DATASET RECORDS -
Lemma inv_progress s : pool_inv s -> own s = ODone \/ own s = OTerminate \/ exists s', step assertMessage s s'.
Proof.
  intros Hinv. destruct (own s) as [| |d|d| | | | |] eqn:Ho; auto; right; right.
  - destruct (calls s) as [|[t|] cs] eqn:Hcs; eexists; [by apply step_destroy|by eapply step_async|by eapply step_wait].
  - destruct (wait_dec (_threads s)) as [[i Hi]|Hw]; eexists; [by eapply step_async_wake|by apply step_async_lost].
  - destruct (WaitForIdle assertMessage (pool s)) as [[[e|] p]|] eqn:Hw; [destruct d|..]; eexists;
      [by eapply step_terminate|by eapply step_throw|by eapply step_return|by eapply step_block].
  - destruct (active_dec (_threads s)) as [(w & Hw & Ha)|Hall]; [by eapply active_step|]. exfalso.
    destruct (pi_blocked _ Hinv d Ho) as [Hne|Hn]; [|by destruct (Hall _ Hn)].
    apply Hne, (inv_idle s Hinv). split; [|intros w Hw; by destruct (Hall w Hw) as [->| ->]].
    destruct (_taskQueue (pool s)) as [|t q] eqn:Hq; [done|]. exfalso.
    destruct (pi_awake _ Hinv) as [Hn|(w & Hw & Ha)]; [by rewrite Hq|by rewrite Ho in Hn|]. by destruct (Hall w Hw) as [->| ->].
  - eexists. by apply step_exit.
  - eexists. by apply step_notify_all.
  - destruct (active_dec (_threads s)) as [(w & Hw & Ha)|Hall]; [by eapply active_step|].
    eexists. apply step_join; [done|]. apply Forall_forall. intros w Hw. destruct (Hall w Hw) as [->|]; [|done].
    exfalso. apply (pi_joining _ Hinv); [by rewrite Ho|done].
Qed.

(** ** The weight decreases *)

Lemma weight_worker (s : sys) i (w w' : worker) p m :
  _threads s !! i = Some w ->
  (workerWeight w' + sum_list_with (fun t => length t + 5) (_taskQueue p) < workerWeight w + sum_list_with (fun t => length t + 5) (_taskQueue (pool s)))%nat ->
  (weight (with_worker (with_store (with_pool s p) m) i w') < weight s)%nat.
Proof.
  intros Hi Hlt. unfold weight. cbn. rewrite length_insert. pose proof (sum_list_with_insert workerWeight _ _ _ w' Hi). lia.
Qed.

Lemma wakeOwner_weight n (o : owner) : (ownerWeight n (wakeOwner o) <= ownerWeight n o + 1)%nat.
Proof. destruct o as [| |[]|[]| | | | |]; cbn; lia. Qed.
(* ===== verification/ThreadPoolCorrect.v ===== *)
(** * The guarantees of the thread pool

    For every interleaving of the threads, with spurious wakeups: what
    [WaitForIdle] waits for, that no notification is lost, that every run ends,
    and that the tasks have the effect they have one after another. *)

From stdpp Require Import relations.
From S2P Require Import Prelude MachineInt ThreadPool ThreadPoolFacts.
Import MachineInt ThreadPool ThreadPoolFacts ThreadPoolTasks.

Module ThreadPoolCorrect.

(** ** Two tasks and two threads, for the witnesses *)

Definition addTask (n : nat) : TaskCallback nat := [fun m => inr (m + n)%nat].
Definition demoCalls : list (call nat) := [CAsync (addTask 1); CAsync (addTask 2); CWaitForIdle].

Lemma demo_independent : independent (tasksOf demoCalls).
Proof.
  intros i j ti tj a b _ Hi Hj Ha Hb. destruct i as [|[|i]], j as [|[|j]]; try done; injection Hi as <-; injection Hj as <-;
    apply list_elem_of_singleton in Ha as ->; apply list_elem_of_singleton in Hb as ->; intros m m1 m2 [= <-] [= <-];
    eexists; (split; [reflexivity|]); f_equal; lia.
Qed.

(** The second task runs before the first one ends. *)
Definition demoState : sys nat :=
  mkSys (mkThreadPool false [] 2 2 None) [WLoop; WLoop] (OIdle false) [] None 3%nat.

Lemma demoState_reachable : reachable "assert" 2 demoCalls 0%nat demoState.
Proof.
  unfold reachable, start, demoCalls. cbn. pstep @step_async. eapply rtc_l; [left; apply step_async_lost; [done|cbn; set_solver]|cbn].
  pstep @step_async. eapply rtc_l; [left; apply step_async_lost; [done|cbn; set_solver]|cbn].
  pstep (@step_take nat "assert" _ 0%nat). pstep (@step_take nat "assert" _ 1%nat).
  pstep (@step_action nat "assert" _ 1%nat). pstep (@step_action nat "assert" _ 0%nat).
  pstep (@step_end nat "assert" _ 1%nat). pstep (@step_end nat "assert" _ 0%nat).
  pstep (@step_complete nat "assert" _ 0%nat). pstep (@step_complete nat "assert" _ 1%nat).
  pstep (@step_notify nat "assert" _ 0%nat). pstep (@step_notify nat "assert" _ 1%nat).
  pstep @step_wait. apply rtc_refl.
Qed.

Section Properties.
Context {Store : Type} (assertMessage : string).

(** C18: in every state that the pool can reach, the tasks enqueued are those
    completed, those in the queue and those that a thread runs, and no
    notification is lost: a thread is on its way to a queued task or about to
    be notified, and an owner that waits has something left to wait for or is
    about to be notified. *)
Theorem ThreadPool_invariant n cs (m : Store) s :
  (0 < n)%nat -> Z.of_nat (length cs) < 2 ^ 64 -> reachable assertMessage n cs m s ->
  _tasksEnqueued (pool s) = _tasksCompleted (pool s) + Z.of_nat (length (_taskQueue (pool s)) + sum_list_with busy (_threads s)) /\
  (_taskQueue (pool s) <> [] -> own s = ONotify \/ exists w, w ∈ _threads s /\ active w) /\
  (forall d, own s = OBlocked d -> _tasksEnqueued (pool s) <> _tasksCompleted (pool s) \/ WNotify ∈ _threads s).
Proof.
  intros Hn Hcs Hr. pose proof (reachable_inv assertMessage n cs m s Hn Hcs Hr) as Hi.
  split; [apply (pi_count _ Hi)|]. split; [apply (pi_awake _ Hi)|apply (pi_blocked _ Hi)].
Qed.

(** C19: when [WaitForIdle] stops waiting, all the tasks enqueued have completed:
    its assertion on the queue holds, no thread has a task, and it throws the
    recorded error, which it clears, or nothing. *)
Theorem WaitForIdle_waits n cs (m : Store) s d r p :
  (0 < n)%nat -> Z.of_nat (length cs) < 2 ^ 64 -> reachable assertMessage n cs m s ->
  own s = OIdle d -> WaitForIdle assertMessage (pool s) = Some (r, p) ->
  _taskQueue (pool s) = [] /\ (forall w, w ∈ _threads s -> busy w = 0%nat) /\ r = _errorString (pool s) /\ _errorString p = None.
Proof.
  intros Hn Hcs Hr _ Hw. pose proof (reachable_inv assertMessage n cs m s Hn Hcs Hr) as Hi.
  destruct (WaitForIdle_eq assertMessage s r p Hi Hw) as (-> & He & Hq & Hb & _). auto.
Qed.

(** C17: every run ends: from a state that the pool can reach there are at most
    [weight] steps, spurious wakeups aside, and a state without a next step is
    one where the destructor has joined all the threads with nothing left to do
    or has thrown. *)
Theorem ThreadPool_runs_end n cs (m : Store) s :
  (0 < n)%nat -> Z.of_nat (length cs) < 2 ^ 64 -> reachable assertMessage n cs m s ->
  (forall k s', nsteps (step assertMessage) k s s' -> (k <= weight s)%nat) /\
  ((forall s', ~ step assertMessage s s') ->
    own s = OTerminate \/
    own s = ODone /\ _taskQueue (pool s) = [] /\ forall w, w ∈ _threads s -> w = WExit).
Proof.
  intros Hn Hcs Hr. pose proof (reachable_inv assertMessage n cs m s Hn Hcs Hr) as Hi. split.
  - intros k s' Hk. pose proof (nsteps_weight assertMessage k s s' Hk). lia.
  - intros Hstuck. destruct (inv_progress assertMessage s Hi) as [Ho|[Ho|[s' Hs']]]; [right|by left|by destruct (Hstuck s')].
    split; [done|]. split; [|by apply (pi_done _ Hi)]. apply (inv_idle s Hi), (pi_quiet _ Hi). by rewrite Ho.
Qed.

(** C21: what [WaitForIdle] lets its caller see: without an error the shared
    memory is what the tasks enqueued so far leave when they run one after
    another in that order; an error is what an action of a task throws after a
    part of each task has run. *)
Theorem Async_sequential n cs (m : Store) s d r p :
  (0 < n)%nat -> Z.of_nat (length cs) < 2 ^ 64 -> independent (tasksOf cs) -> reachable assertMessage n cs m s ->
  own s = OIdle d -> thrown s = None -> WaitForIdle assertMessage (pool s) = Some (r, p) ->
  match r with
  | None => exists called, tasksOf cs = called ++ tasksOf (calls s) /\ runActions (concat called) m = Some (store s)
  | Some e => fails (tasksOf cs) m e
  end.
Proof. intros Hn Hcs Hind Hr Ho Ht Hw. by apply (WaitForIdle_tasks assertMessage (tasksOf cs) m Hind (start n cs m) s d r p); [apply start_idle|..]. Qed.

(** ** The end of a run *)

(** An error that the owner has not seen *)
Definition pending (s : sys Store) : Prop := (exists i e, _threads s !! i = Some (WEnd (Some e))) \/ _errorString (pool s) <> None.

(** An error that only the destructor will see *)
Definition doomed (s : sys Store) : Prop :=
  CWaitForIdle ∉ calls s /\
  match own s with
  | OBody | ONotify | OIdle true | OBlocked true => pending s
  | OTerminate => True
  | _ => False
  end.

Lemma pending_insert s s' i w w' :
  _threads s !! i = Some w -> (forall e, w <> WEnd (Some e)) -> _threads s' = <[i := w']> (_threads s) ->
  _errorString (pool s') = _errorString (pool s) -> pending s -> pending s'.
Proof.
  intros Hw Hn Hts He [(j & e & Hj)|H]; [left|right; by rewrite He]. exists j, e. rewrite Hts.
  rewrite list_lookup_insert_ne; [done|]. intros ->. rewrite Hw in Hj. injection Hj as ->. by destruct (Hn e).
Qed.

(** A thread moves on and the owner stays where it is or wakes up. *)
Lemma doomed_worker s s' i w w' :
  _threads s !! i = Some w -> (forall e, w <> WEnd (Some e)) -> _threads s' = <[i := w']> (_threads s) ->
  _errorString (pool s') = _errorString (pool s) -> calls s' = calls s -> own s' = own s \/ own s' = wakeOwner (own s) ->
  doomed s -> doomed s'.
Proof.
  intros Hw Hn Hts He Hc Ho [H1 H2]. split; [by rewrite Hc|]. pose proof (pending_insert s s' i w w' Hw Hn Hts He).
  destruct Ho as [->| ->]; destruct (own s) as [| |[]|[]| | | | |]; cbn; auto.
Qed.

Lemma doomed_step s s' : pool_inv s -> doomed s -> step assertMessage s s' -> doomed s'.
Proof.
  intros Hinv Hd Hs. pose proof Hd as [Hcalls Hown].
  destruct Hs as [s i w p Hi Hk|s i a rest m' Hi Ha|s i a rest e Hi Ha|s i Hi|s i err Hi|s i Hi
    |s t cs' Ho Hc|s i Ho Hi|s Ho Hi|s cs' Ho Hc|s Ho Hc|s d Ho Hw|s d p Ho Hw|s e p Ho Hw|s e p Ho Hw|s Ho|s Ho|s Ho Hall];
    try rewrite Ho in Hown; try done.
  - apply (doomed_worker s _ i WLoop w); cbn; auto. unfold takeTask in Hk. by destruct (_taskQueue (pool s)); injection Hk as <- <-.
  - by apply (doomed_worker s _ i (WRun (a :: rest)) (WRun rest)); auto.
  - by apply (doomed_worker s _ i (WRun (a :: rest)) (WEnd (Some e))); auto.
  - by apply (doomed_worker s _ i (WRun []) (WEnd None)); auto.
  - destruct err as [e|].
    + split; [done|]. cbn. assert (Hp : pending (with_worker (with_pool s (completeTask (Some e) (pool s))) i WNotify)).
      { right. cbn. by destruct (_errorString (pool s)). }
      by destruct (own s) as [| |[]|[]| | | | |].
    + apply (doomed_worker s _ i (WEnd None) WNotify); cbn; auto.
  - by apply (doomed_worker s _ i WNotify WLoop); cbn; auto.
  - split; [|exact Hown]. rewrite Hc in Hcalls. cbn. set_solver.
  - split; [done|]. cbn. by apply (pending_insert s _ i WWait WLoop).
  - rewrite Hc in Hcalls. set_solver.
  - destruct d; [|done]. exfalso. destruct (WaitForIdle_eq assertMessage s _ _ Hinv Hw) as (He & _ & _ & Hb & _).
    destruct Hown as [(i & e & Hi)|Hn]; [|by rewrite <- He in Hn]. by specialize (Hb _ (list_elem_of_lookup_2 _ _ _ Hi)).
Qed.

Lemma doomed_spurious s s' : doomed s -> spurious s s' -> doomed s'.
Proof.
  intros Hd Hs. destruct Hs as [s i Hi|s d Ho]; [by apply (doomed_worker s _ i WWait WLoop); auto|].
  destruct Hd as [H1 H2]. rewrite Ho in H2. split; [done|]. by destruct d.
Qed.

Lemma doomed_runs s s' : pool_inv s -> doomed s -> runs assertMessage s s' -> pool_inv s' /\ doomed s'.
Proof.
  intros Hinv Hd. induction 1 as [|s0 s1 s2 [H|H] _ IH]; [done|..]; apply IH.
  - by eapply step_inv.
  - by eapply doomed_step.
  - by eapply spurious_inv.
  - by eapply doomed_spurious.
Qed.

(** C34: a task that throws when the owner has no [WaitForIdle] in progress or
    left to call ends the program, whatever the other tasks do: in every run from
    there the destructor does not return, at most [weight] more steps are
    possible, spurious wakeups aside, and without a next step the destructor has
    thrown the recorded error: as it is [noexcept], [std::terminate] is called. *)
Theorem destructor_terminates n cs (m : Store) s i a rest e s' :
  (0 < n)%nat -> Z.of_nat (length cs) < 2 ^ 64 -> reachable assertMessage n cs m s ->
  _threads s !! i = Some (WRun (a :: rest)) -> a (store s) = inl e ->
  CWaitForIdle ∉ calls s -> own s <> OIdle false -> own s <> OBlocked false ->
  runs assertMessage (with_worker s i (WEnd (Some e))) s' ->
  own s' <> ODone /\ (forall k s'', nsteps (step assertMessage) k s' s'' -> (k <= weight s')%nat) /\
  ((forall s'', ~ step assertMessage s' s'') -> own s' = OTerminate).
Proof.
  intros Hn Hcs Hr Hi Ha Hw Ho1 Ho2 Hruns. pose proof (reachable_inv assertMessage n cs m s Hn Hcs Hr) as Hinv.
  assert (Hinv1 : pool_inv (with_worker s i (WEnd (Some e)))) by (by eapply (step_inv assertMessage s), step_catch).
  assert (Hd : doomed (with_worker s i (WEnd (Some e)))).
  { split; [done|]. assert (Hp : pending (with_worker s i (WEnd (Some e)))).
    { left. exists i, e. cbn. apply list_lookup_insert_eq. by eapply lookup_lt_Some. }
    assert (Hq : quiet (own s) = false).
    { destruct (quiet (own s)) eqn:Hq; [|done]. destruct (proj1 (inv_idle s Hinv) (pi_quiet _ Hinv Hq)) as [_ Hb].
      by specialize (Hb _ (list_elem_of_lookup_2 _ _ _ Hi)). }
    cbn. by destruct (own s) as [| |[]|[]| | | | |]. }
  destruct (doomed_runs _ s' Hinv1 Hd Hruns) as [Hinv' [_ Hown]]. split; [by intros Heq; rewrite Heq in Hown|]. split.
  - intros k s'' Hk. pose proof (nsteps_weight assertMessage k s' s'' Hk). lia.
  - intros Hstuck. destruct (inv_progress assertMessage s' Hinv') as [Heq|[Heq|[s'' Hs'']]]; [by rewrite Heq in Hown|done|by destruct (Hstuck s'')].
Qed.

End Properties.

Lemma ThreadPool_invariant_witness :
  reachable "assert" 2 demoCalls 0%nat demoState /\
  _tasksEnqueued (pool demoState) = _tasksCompleted (pool demoState) + Z.of_nat (length (_taskQueue (pool demoState)) + sum_list_with busy (_threads demoState)) /\
  (_taskQueue (pool demoState) <> [] -> own demoState = ONotify \/ exists w, w ∈ _threads demoState /\ active w) /\
  (forall d, own demoState = OBlocked d -> _tasksEnqueued (pool demoState) <> _tasksCompleted (pool demoState) \/ WNotify ∈ _threads demoState).
Proof.
  split; [exact demoState_reachable|].
  apply (ThreadPool_invariant "assert" 2 demoCalls 0%nat); [lia|done|exact demoState_reachable].
Defined.

Lemma WaitForIdle_waits_witness :
  WaitForIdle "assert" (pool demoState) = Some (None, mkThreadPool false [] 2 2 None) /\
  _taskQueue (pool demoState) = [] /\ (forall w, w ∈ _threads demoState -> busy w = 0%nat) /\
  None = _errorString (pool demoState) /\ _errorString (@mkThreadPool nat false [] 2 2 None) = None.
Proof.
  split; [reflexivity|].
  apply (WaitForIdle_waits "assert" 2 demoCalls 0%nat demoState false); [lia|done|exact demoState_reachable|done|reflexivity].
Defined.

Lemma ThreadPool_runs_end_witness :
  weight demoState = 12%nat /\
  (forall k s', nsteps (step "assert") k demoState s' -> (k <= weight demoState)%nat) /\
  ((forall s', ~ step "assert" demoState s') ->
    own demoState = OTerminate \/
    own demoState = ODone /\ _taskQueue (pool demoState) = [] /\ forall w, w ∈ _threads demoState -> w = WExit).
Proof.
  split; [reflexivity|].
  apply (ThreadPool_runs_end "assert" 2 demoCalls 0%nat); [lia|done|exact demoState_reachable].
Defined.

Lemma Async_sequential_witness :
  exists called, tasksOf demoCalls = called ++ tasksOf (calls demoState) /\ runActions (concat called) 0%nat = Some 3%nat.
Proof.
  apply (Async_sequential "assert" 2 demoCalls 0%nat demoState false None (mkThreadPool false [] 2 2 None));
    [lia|done|exact demo_independent|exact demoState_reachable|done|done|reflexivity].
Defined.

(** One thread, a task before a [WaitForIdle] and one after it that throws *)
Definition throwing : TaskCallback nat := [fun _ => inl "failed"%string].
Definition failedCalls : list (call nat) := [CAsync (addTask 1); CWaitForIdle; CAsync throwing].
Definition throwState : sys nat := mkSys (mkThreadPool false [] 2 1 None) [WRun throwing] OBody [] None 1%nat.
Definition failedState : sys nat := mkSys (mkThreadPool false [] 2 2 None) [WWait] OTerminate [] None 1%nat.

Lemma throwState_reachable : reachable "assert" 1 failedCalls 0%nat throwState.
Proof.
  unfold reachable, runs, start, failedCalls. cbn. pstep @step_async. eapply rtc_l; [left; apply step_async_lost; [done|cbn; set_solver]|cbn].
  pstep @step_wait. pstep (@step_take nat "assert" _ 0%nat). pstep (@step_action nat "assert" _ 0%nat). pstep (@step_end nat "assert" _ 0%nat).
  pstep (@step_complete nat "assert" _ 0%nat). pstep (@step_notify nat "assert" _ 0%nat). pstep @step_return.
  pstep @step_async. eapply rtc_l; [left; apply step_async_lost; [done|cbn; set_solver]|cbn].
  pstep (@step_take nat "assert" _ 0%nat). apply rtc_refl.
Qed.

Lemma failedState_runs : runs "assert" (with_worker throwState 0 (WEnd (Some "failed"%string))) failedState.
Proof.
  unfold runs. cbn. pstep (@step_complete nat "assert" _ 0%nat). pstep (@step_notify nat "assert" _ 0%nat).
  pstep @step_destroy. pstep (@step_take nat "assert" _ 0%nat). pstep @step_terminate. apply rtc_refl.
Qed.

Lemma destructor_terminates_witness : reachable "assert" 1 failedCalls 0%nat throwState /\ own failedState = OTerminate.
Proof.
  split; [exact throwState_reachable|].
  apply (destructor_terminates "assert" 1 failedCalls 0%nat throwState 0 (fun _ => inl "failed"%string) [] "failed"%string failedState);
    [lia|done|exact throwState_reachable|done|done|cbn; set_solver|done|done|exact failedState_runs|].
  intros s' Hs. inversion Hs; subst; cbn in *; try done; destruct i; done.
Defined.
End ThreadPoolCorrect.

WHAT YOU HAVE TO DO - In restating the data, begin at its first line, reproduce each line word for word, and conclude with the line that contains "- destruct (calls".

TASK SOLUTION -
Lemma inv_progress s : pool_inv s -> own s = ODone \/ own s = OTerminate \/ exists s', step assertMessage s s'.
Proof.
  intros Hinv. destruct (own s) as [| |d|d| | | | |] eqn:Ho; auto; right; right.
  - destruct (calls s) as [|[t|] cs] eqn:Hcs; eexists; [by apply step_destroy|by eapply step_async|by eapply step_wait].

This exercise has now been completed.